The picture of Bryant which emerges is of somebody with few "normal" human relationships. He had a couple of girlfriends, but no male friends in the Australian tradition of "mates"; Although he "had a surfboard and appeared to cultivate a surfie appearance; he does not seem to have actually tackled the waves.
"He's what the guys call a `highway surfer', he used to hang around a lot but never actually surfed," a Hobart surf shop owner, Mr Dave Edmondson, told Sydney's Daily Telegraph. "The guy was a full on recluse. I don't reckon he spoke a word to anyone," he said.
Bryant dated a woman his own age, but also had a pattern of attachments with older women. He seems to have met the Tattersall's lottery company heiress, Mrs Helen Harvey, about five years ago when he was hitch hiking.
She developed a relationship with the youth which came to include his father, Maurice, who was an executor of her will. Martin Bryant did errands for her and eventually went to live at her house in an affluent part of Hobart.
Mrs Harvey (59), who had made Bryant the sole beneficiary of her $650,000 (about £342,000) estate, died in a car accident with Bryant as a passenger.
Former friends of the heiress remember asking her why she habitually drove so slowly around her country property. She told them she had to be careful because "Martin grabs the wheel".
The police report on Mrs Harvey's death four years ago notes that the weather was good, and the road straight and in good condition at the time.

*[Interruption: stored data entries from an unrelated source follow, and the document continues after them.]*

(* ===== verification/Feedback.v ===== *)
(** * Shared feedback: web/src/components/empty-state.tsx, loading-state.tsx and
      the documentation page web/src/app/developer/docs/page.tsx

    Empty states with their ready-made texts and links, the progress of a long
    operation, and the developer's documentation page with its copy button. *)

From S2P Require Import Prelude JsString Json JsonParse JsNumber Clipboard ToolPage View.

(** ** Empty states *)

Record action := mkAction { ac_label : string; ac_href : option string; ac_secondary : bool }.

Record empty_state := mkEmpty {
  es_title : string; es_description : string; es_features : list string;
  es_primaryAction : option (string * string); es_docsAction : option (string * string) }.

Definition action_view (a : action) : view :=
  match ac_href a with
  | Some h => if bool_decide (h = "") then Button (ac_label a) false "onClick" else Link (ac_label a) h
  | None => Button (ac_label a) false "onClick"
  end.

Definition EmptyState (title description : string) (features : list string) (actions : list action) : list view :=
  [Text title; Text description] ++ map Text features ++ map action_view actions.

(** The first action is the prominent one unless it asks for the other style. *)
Definition isPrimary (i : nat) (a : action) : bool := negb (ac_secondary a) && (i =? 0)%nat.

However, despite neighbours' fears, there was no investigation of possible foul play.
The police were similarly unsuspicious about the death of Bryant's father the following year.
Maurice Bryant was dragged from a dam on the property his son inherited from Helen Harvey. He had a weighted diving belt around his neck.

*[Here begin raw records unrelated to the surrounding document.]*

Definition sidebar (p : page) : list view :=
  let i := pg_incident p in
  [Card "Affected services" "" (listed "None listed" Text (in_affectedServices i));
   assignees_section p;
   Card "Related alerts" "" (listed "None" Text (in_relatedAlertRules i));
   Card "Related traces" "" (listed "None" trace_link (in_relatedTraceIds i))].

Definition IncidentDetailPage (p : page) : list view :=
  DemoBanner local_only "" "Incident timelines are local fixtures until the incidents API lands."
  ++ [Link "All incidents" "/dashboard/alerts/incidents"] ++ header (pg_incident p)
  ++ map (fun f => field_section f p) [summary; rootCause; resolution; postmortemLink]
  ++ [timeline_section p] ++ sidebar p.
End views.

(** ** Lemmas *)

Lemma with_field_own f i : with_field f (field_value f i) i = i.
Proof. by destruct i, f. Qed.

Lemma with_field_value f g v i : field_value g (with_field f v i) = if bool_decide (g = f) then v else field_value g i.
Proof. by destruct f, g. Qed.

(** Every status change that names its start names the status reached before. *)
Fixpoint follow_open (s : option IncidentStatus) (es : list TimelineEntry) : bool :=
  match es with
  | [] => true
  | e :: r =>
      match te_from e, te_to e with
      | Some a, Some b => bool_decide (s = Some a) && follow_open (Some b) r
      | None, Some b => follow_open (Some b) r
      | _, None => follow_open s r
      end
  end.

(** What a click does to the incident, apart from the handlers that own it. *)
Definition edits_only (c : click) : Prop :=
  match c with
  | Input_ (TypeDraft _) | Input_ (TypeNote _) | Input_ (TypeAssignee _) | ShowAssigneeInput => True
  | _ => False
  end.

(** The text last typed into the editor. *)
Definition last_draft (d : string) (cs : list click) : string :=
  fold_left (fun d c => match c with Input_ (TypeDraft v) => v | _ => d end) cs d.

Lemma editing_kept f cs p :
  Forall edits_only cs -> pg_editingField p = Some f ->
  let q := clicks cs p in
  pg_incident q = pg_incident p /\ pg_editingField q = Some f /\ pg_editDraft q = last_draft (pg_editDraft p) cs.
Proof.
  intros H. revert p. induction H as [|c cs Hc _ IH]; intros p Hp; [done|]. unfold clicks in *. cbn [fold_left].
  destruct c as [e| | |]; try done; [destruct e; try done|]; cbn in Hc; unfold last_draft; cbn [fold_left]; fold (last_draft (pg_editDraft p) cs).
  - destruct (IH (step p (Input_ (TypeNote v)))) as (H1 & H2 & H3); [done|]. cbn in *. auto.
  - cbn [step]. rewrite Hp. destruct (IH (handle (TypeDraft v) p)) as (H1 & H2 & H3); [done|]. cbn in *. auto.
  - destruct (IH (step p (Input_ (TypeAssignee v)))) as (H1 & H2 & H3); [done|]. cbn in *. auto.
  - destruct (IH (step p ShowAssigneeInput)) as (H1 & H2 & H3); [done|]. cbn in *. auto.
Qed.

(** ** Properties *)

(** An editor starts with the field's text and saves exactly what was typed
    last into it: saving at once changes nothing, cancelling changes nothing,
    and no other field is touched. *)
Theorem editor_saves_its_field f cs p :
  Forall edits_only cs ->
  let draft := last_draft (field_value f (pg_incident p)) cs in
  pg_incident (clicks (StartEdit f :: cs ++ [Input_ (SaveField f)]) p) = with_field f draft (pg_incident p) /\
  pg_incident (clicks (StartEdit f :: cs ++ [CancelEdit]) p) = pg_incident p /\
  pg_incident (clicks [StartEdit f; Input_ (SaveField f)] p) = pg_incident p /\
  forall g, field_value g (with_field f draft (pg_incident p)) = if bool_decide (g = f) then draft else field_value g (pg_incident p).
Proof.
  intros H draft. destruct (editing_kept f cs (startEdit f p) H eq_refl) as (H1 & H2 & H3).
  cbn in H1, H3. unfold clicks in *. cbn [fold_left step]. rewrite !fold_left_app. cbn [fold_left].
  split_and!.
  - cbn [step]. rewrite H2, bool_decide_true by done. unfold saveField. cbn. by rewrite H1, H3.
  - cbn. done.
  - rewrite bool_decide_true by done. unfold saveField. cbn. apply with_field_own.
  - intros g. apply with_field_value.
Qed.

(** Every id has a page: for one that names no incident it shows an open one
    that can be edited, where other pages say that nothing was found. *)
Theorem unknown_id_shown_as_incident now iid fmtDate up tz :
  base now iid = None ->
  shows "Unknown incident" (IncidentDetailPage fmtDate up tz now (mount now iid)) /\
  shows ("#" +:+ iid) (IncidentDetailPage fmtDate up tz now (mount now iid)) /\
  in_status (pg_incident (mount now iid)) = investigating.
Proof.
  intros H. unfold mount. rewrite H. cbn [default from_option id].
  unfold IncidentDetailPage, header. cbn [pg_incident unknown_incident in_id in_title in_status]. split_and!; [find_text|find_text|done].
Qed.

(** The step before the current one is done, the current one active, and those
    after it ahead, in the order of the statuses. *)
Theorem stepper_marks current c :
  STATUS_ORDER !! c = Some current ->
  map (mark current) STATUS_ORDER = replicate c Past ++ [Active] ++ replicate (3 - c) Ahead.
Proof. intros H. destruct c as [|[|[|[|c]]]]; try discriminate; injection H as <-; reflexivity. Qed.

Again, neighbours claim they told the police they had heard Martin Bryant threaten his father, but this was never followed up.
After Mrs Harvey's death Bryant went out with a neighbour on the farm he inherited from the Tattersall's heiress. Mrs Yvonne Briggs said this week that she had gone on dates with Bryant even though, at 50, she was twice his age.
Mrs Briggs said she had separated from her husband, and was collecting some things from the former family home when Bryant approached her and asked her to go out with him.
"I couldn't understand it. I thought he was joking," she said. "He said, `I am very lonely. It's awful to be lonely and have no one.'"
She said no. But after he asked her again a week later she relented, and they had a couple of outings.
"We went dancing one night at a place down Elizabeth Street in Hobart, and the second time to the Wrest Point Casino. He seemed to have a lot of money - he would take out $100 notes," she said.
"He would open the car door and things like that. He didn't seem like he'd harm anyone."
THE WORLD Martin Bryant came into was a much simpler, less sophisticated Australia than the vibrant go ahead urban nation of 1996. In the 1960s the seeds of change had certainly taken root, but the cult of the "wowser" - an Australian word for a killjoy - was strong.
In the 1960s, the Chief Secretary of the Victorian state cabinet took a righteous pleasure in banning books such as Lady Chatterley's Lover.
A feature of daily life was the "six o'clock swill", when overwhelmingly male groups of drinkers crammed into pubs to down as much beer as possible between finishing work and the legal closing time of 6 p.m.
Murder cases were big news, especially if the crime was double - Heywood and Madill, or Bogle and Chandler, sent shock waves for years. Now Australians have to take on the idea of a death toll of 35 - and for no apparent reason.
The new Prime Minister, Mr John Howard, was surely not exaggerating this week when he said the shootings at Port Arthur on April 28th have "rocked the soul" of a nation that has now completed its growing up.